With the day now upon us, I wanted to lay out some points on impeachment which seem to me essential and definitional.
The signature reality of the Trump Era is confusion. False stories crowd out real ones – false stories driven less by ignorance than as a mode of attack. We hear endlessly about ‘two realities’, in which partisans on either side of the political divide see the same things and come away with radically different understandings of them. This is mainly false. We see and understand the same things but simply react differently. The great threat we face as a country isn’t poor logical reasoning but the growth of authoritarianism and leader-worship.
Here are three points that, for me, function as a sort of north star through this addled and chaotic process.
One: The President is accused of using extortion to coerce a foreign power to intervene in a US presidential election on his behalf.
Two: There is no one in US politics who would ever find that behavior remotely acceptable in a President of the opposite party.
Three: The evidence that the President did what he is accused of doing is simply overwhelming. The documentary evidence points overwhelmingly to guilt. His sometimes unwilling accomplices say he is guilty. His own words prove his guilt. He continues to justify what he is accused of and continues to do the same things again and again in plain sight.

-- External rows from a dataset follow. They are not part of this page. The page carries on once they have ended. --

(* ===== verification/MgTool.v ===== *)
(** * The compiler from text to code (src/cmd/marigold/main.go, src/marigold/utils.go)

    The tool's pipeline, from the text of a contract to its instructions, and the
    theorem about all of it: the text of a plain program compiles to code that
    computes what the program says. *)

From S2P Require Import Prelude GoLib Config Bytecode Machine Opcodes Interp MgLexer MgAst MgParser MgParserSpec MgPrint MgTypes MgCodegen MgCompile MgCorrect MgProgram MgErase MgPlain.

Module Tool.
Import VM Exec.
Import Lexer Parser Print Codegen Compile Correct Program Erase Typecheck Plain.

(** What [parseFile] finds: panics end the tool. *)
Inductive report :=
  | LexError (e : lex_error)
  | Compiled (ast : Ast) (ctx : CodegenContext).

(** The functions are iterated three times, in any order. *)
Record orders := MkOrders {
  check_order : gmap string Function_ -> list (string * Function_);
  collect_order : gmap string Function_ -> list (string * Function_);
  generate_order : gmap string Function_ -> list (string * Function_)
}.

Definition orders_lawful (o : orders) : Prop :=
  forall m, check_order o m ≡ₚ map_to_list m /\ collect_order o m ≡ₚ map_to_list m /\ generate_order o m ≡ₚ map_to_list m.

Definition parseFile (o : orders) (content : string) : option (go report) :=
  match Lex content with
  | None => None
  | Some (Panic k) => Some (Panic k)
  | Some (Ret (_, Some e)) => Some (Ret (LexError e))
  | Some (Ret (tokens, None)) =>
      match Parse tokens with
      | None => None
      | Some parsed => Some (
          ast ← parsed;
          ast ← Typecheck (check_order o) ast;
          ctx ← CodegenWithContext ast (collect_order o (Functions ast)) (generate_order o (Functions ast));
          Ret (Compiled ast ctx))
      end
  end.

(** The tool ends on every text: no fuel runs out. *)
Lemma parseFile_total o content : parseFile o content <> None.
Proof.
  unfold parseFile. destruct (Lex_total content) as (x & Ex & _). rewrite Ex. destruct x as [[ts [e|]]|k]; try done.
  destruct (ParserSpec.Parse_ends ts) as [y Ey]. by rewrite Ey.
Qed.

(** ** The functions of a program *)

(** The parser files each function under its name, and leaves the global scope. *)
Lemma parse_functions_names n : forall ast ts ts' ast',
  map_Forall (fun k g => FName g = k) (Functions ast) ->
  parse_functions n ast ts = Some (Ret (ts', ast')) ->
  map_Forall (fun k g => FName g = k) (Functions ast') /\ AScope ast' = AScope ast.
Proof.
  induction n as [|n IH]; intros ast ts ts' ast' Hf E; [done|]. cbn [parse_functions] in E.
  unfold mbind, P_bind at 1 in E. cbn [peek] in E. unfold peek in E.
  destruct (head ts) as [t|]; [|by injection E as _ <-].
  destruct (is_tok Define (Type_ t)); [|done]. unfold P_bind in E.
  destruct (parseFunctionDefinition ts) as [[[ts1 [fd|]]|k]|]; try done.
  apply IH in E as [H1 H2]; [by split|]. cbn [Functions]. by apply map_Forall_insert_2.
Qed.

Lemma ok_globals : ok (AScope (NewAst [])).
Proof.
  unfold NewAst. cbn [AScope]. apply ok_insert; [done|]. intros x v Hx _. by apply lookup_singleton_Some in Hx as [<- <-].
Qed.

Lemma Parse_names ts parsed : Parse ts = Some (Ret parsed) ->
  map_Forall (fun k g => FName g = k) (Functions parsed) /\ AScope parsed = AScope (NewAst []).
Proof.
  unfold Parse. destruct (parse_functions _ _ _) as [[[ts' ast]|k]|] eqn:E; intros H; simplify_eq.
  apply parse_functions_names in E as [H1 H2]; [|apply map_Forall_empty]. by rewrite H2.
Qed.

(** C21. From text to run.  Let the tool compile a text whose functions, as parsed, are
    all plain: variables of simple types other than string, integer literals, operators
    and context variables other than texts; assignments, conditionals, loops, returns and
    the emit of a value; no calls between them and no storage.  Let the function
    named init or call be an entry function, which takes no parameters, does not end in a
    conditional and is small enough for the stack, and let the reference semantics give
    it a value.  Then executing the code at the function's entry point stops with that
    value on top of the stack, leaves the storage alone, and uses an amount of gas that
    does not depend on the limit. *)
Theorem compiled_text_correct o content ts parsed ast c name ic f fuel κ v storage :
  orders_lawful o -> Lex content = Some (Ret (ts, None)) -> Parse ts = Some (Ret parsed) ->
  parseFile o content = Some (Ret (Compiled ast c)) -> len (Instructions c) < 2 ^ 62 ->
  map_Forall (fun _ g => plain_function g = true) (Functions parsed) ->
  (name, ic) ∈ [("init"%string, 0); ("call"%string, 2)] -> Functions parsed !! name = Some f ->
  plain_entry f = true -> entry_value fuel κ f = Some v ->
  exists cost, 0 <= cost /\ forall gas, cost + Price (opcode RETURN) <= gas < 2 ^ 64 ->
    exists r' st, StartExecution (with_Persistent storage (NewRuntimeWithIC gas (Instructions c) κ ic))
                  = Some (Ret (r', cost, Some ErrProgramStopped))
      /\ s (Stack r') = st ++ [v] /\ Persistent r' = storage.
Proof.
  intros Ho EL EP E Hlen Hp Hic Hf He Hv. destruct (Parse_names ts parsed EP) as [Hnames Hs].
  unfold parseFile in E. rewrite EL, EP in E. injection E as E. cbn [mbind go_bind] in E.
  apply go_bind_ret_inv in E as (ast' & Et & E). apply go_bind_ret_inv in E as (c' & Ec & E). apply Ret_inj in E.
  injection E as -> ->.
  destruct (Typecheck_plain (check_order o) parsed ast) as (Hok & Hback & Hforth); [apply Ho|done|rewrite Hs; apply ok_globals|done|].
  assert (map_Forall (fun k g => FName g = k /\ block_strings (FBlock g) = []) (Functions ast)) as Hnamed.
  { intros k g' Hg'. destruct (Hback k g' Hg') as (g0 & Hg0 & Hgood). split; [|by apply (good_no_strings g0)].
    destruct Hgood as [-> _]. by apply (Hnames k). }
  destruct (Hforth name f Hf) as (f' & Hf' & Hgood).
  destruct (checked_entry (AScope ast) f f' Hok He Hgood) as [Hnum Hval]. destruct (Ho (Functions ast)) as (_ & Ho1 & Ho2).
  apply (compiled_entry_runs ast _ _ c name ic f' fuel κ v storage Ho1 Ho2 Hnamed Ec Hlen Hic Hf' Hnum). by rewrite Hval.
Qed.

(** ** Symbol tables (utils.go)

    The lines that are printed, as data; [order] is the iteration over a scope. *)

Inductive line :=
  | GlobalScope
  | FunctionScope (name : string)
  | NestedBlockScope (indent : string)
  | ElseBlockScope (indent : string)
  | EmptyScope (indent : string)
  | VariableLine (indent name : string) (variable : Variable_).

Section SymbolTables.
Context (order : variables -> list (string * Variable_)).
Context (Horder : forall sc, order sc ≡ₚ map_to_list sc).

Definition printScope (scope : variables) (indent : string) : list line :=
  match order scope with
  | [] => [EmptyScope indent]
  | l => map (fun kv => VariableLine indent kv.1 kv.2) l
  end.

Definition printBlockScopes (statement_scopes : string -> Statement -> list line) (block : Block) (indent : string) : list line :=
  match block with MkBlock l _ => concat (map (statement_scopes indent) l) end.

Fixpoint statement_scopes (indent : string) (stmt : Statement) : list line :=
  let nested b := (printScope (Scope b) (indent +:+ "  ") ++ printBlockScopes statement_scopes b (indent +:+ "  "))%list in
  match stmt with
  | IfStmt _ b eb _ =>
      NestedBlockScope indent :: nested b
      ++ match eb with Some eb => ElseBlockScope indent :: nested eb | None => [] end
  | WhileStmt _ b => NestedBlockScope indent :: nested b
  | _ => []
  end%list.

Definition PrintSymbolTables (functions : list (string * Function_)) (ast : Ast) : list line :=
  (GlobalScope :: printScope (AScope ast) "  ")
  ++ concat (map (fun kv =>
       FunctionScope (FName kv.2) :: printScope (Scope (FBlock kv.2)) "  "
       ++ printBlockScopes statement_scopes (FBlock kv.2) "  ") functions).

(** The scopes of a block and of the blocks in it. *)
Definition block_scopes (inner : Statement -> list variables) (b : Block) : list variables :=
  match b with MkBlock l sc => sc :: concat (map inner l) end.

Fixpoint inner_scopes (s : Statement) : list variables :=
  match s with
  | IfStmt _ b eb _ => block_scopes inner_scopes b ++ match eb with Some eb => block_scopes inner_scopes eb | None => [] end
  | WhileStmt _ b => block_scopes inner_scopes b
  | _ => []
  end%list.

Lemma printScope_complete sc indent x v : sc !! x = Some v -> VariableLine indent x v ∈ printScope sc indent.
Proof.
  intros Hx. unfold printScope. assert ((x, v) ∈ order sc) as Hin by (rewrite Horder; by apply elem_of_map_to_list).
  destruct (order sc) as [|kv l]; [by apply elem_of_nil in Hin|].
  apply list_elem_of_In, in_map_iff. exists (x, v). split; [done|]. by apply list_elem_of_In.
Qed.

Definition shows (s : Statement) : Prop := forall indent sc x v, sc ∈ inner_scopes s -> sc !! x = Some v ->
  exists i, VariableLine i x v ∈ statement_scopes indent s.

Lemma block_shows b indent sc x v : all_block shows b -> sc ∈ block_scopes inner_scopes b -> sc !! x = Some v ->
  exists i, VariableLine i x v ∈ (printScope (Scope b) indent ++ printBlockScopes statement_scopes b indent)%list.
Proof.
  destruct b as [l sc0]. unfold all_block. cbn [Statements block_scopes Scope printBlockScopes].
  intros Hl [->|Hin]%elem_of_cons Hx; [exists indent; apply elem_of_app; left; by apply printScope_complete|].
  apply list_elem_of_In, in_concat in Hin as (scs & (s & <- & Hs)%in_map_iff & Hsc).
  rewrite List.Forall_forall in Hl. destruct (Hl s Hs indent sc x v) as [i Hi]; [by apply list_elem_of_In | done |].
  exists i. apply elem_of_app. right. apply list_elem_of_In, in_concat. exists (statement_scopes indent s).
  split; [apply in_map_iff; by exists s | by apply list_elem_of_In].
Qed.

Lemma statement_shows s : shows s.
Proof.
  induction s as [ty l r t|e|c b eb t Hb Heb|c b Hb|t|t|e] using Statement_ind'; intros indent sc x v; cbn [inner_scopes statement_scopes];
    try (intros Hin; by apply elem_of_nil in Hin).
  - intros [Hin|Hin]%elem_of_app Hx.
    + destruct (block_shows b (indent +:+ "  ") sc x v Hb Hin Hx) as [i Hi]. exists i. apply elem_of_cons. right. apply elem_of_app. by left.
    + destruct eb as [eb|]; [|by apply elem_of_nil in Hin].
      destruct (block_shows eb (indent +:+ "  ") sc x v (Heb eb eq_refl) Hin Hx) as [i Hi]. exists i.
      apply elem_of_cons. right. apply elem_of_app. right. apply elem_of_cons. by right.
  - intros Hin Hx. destruct (block_shows b (indent +:+ "  ") sc x v Hb Hin Hx) as [i Hi]. exists i. apply elem_of_cons. by right.
Qed.

(** The tables show every variable of every scope of the program. *)
Theorem PrintSymbolTables_complete functions ast sc x v :
  sc = AScope ast \/ (exists kv, kv ∈ functions /\ sc ∈ block_scopes inner_scopes (FBlock kv.2)) -> sc !! x = Some v ->
  exists i, VariableLine i x v ∈ PrintSymbolTables functions ast.
Proof.
  unfold PrintSymbolTables. intros [->|(kv & Hkv & Hsc)] Hx.
  - exists "  "%string. apply elem_of_app. left. apply elem_of_cons. right. by apply printScope_complete.
  - destruct (block_shows (FBlock kv.2) "  " sc x v) as [i Hi]; [|done|done|].
    { apply Forall_forall. intros s _. apply statement_shows. }
    exists i. apply elem_of_app. right. apply list_elem_of_In, in_concat. eexists. split.
    + apply in_map_iff. exists kv. split; [reflexivity|]. by apply list_elem_of_In.
    + right. by apply list_elem_of_In.
Qed.

End SymbolTables.

End Tool.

This process has been so clotted with tantrums, goalpost-moving and dissimulation that it can be hard to keep one’s bearings. For me, those three essential points clarify the matter and drown out the yelling and stomping.
Another observation.
Ordinary venal corruption can be impeachable. Some serious crimes that are not tied to a President’s official duties might be impeachable. But the crimes Trump is accused of – and of which he is clearly guilty – are definitional examples of the kind of wrongdoing impeachment was designed to combat.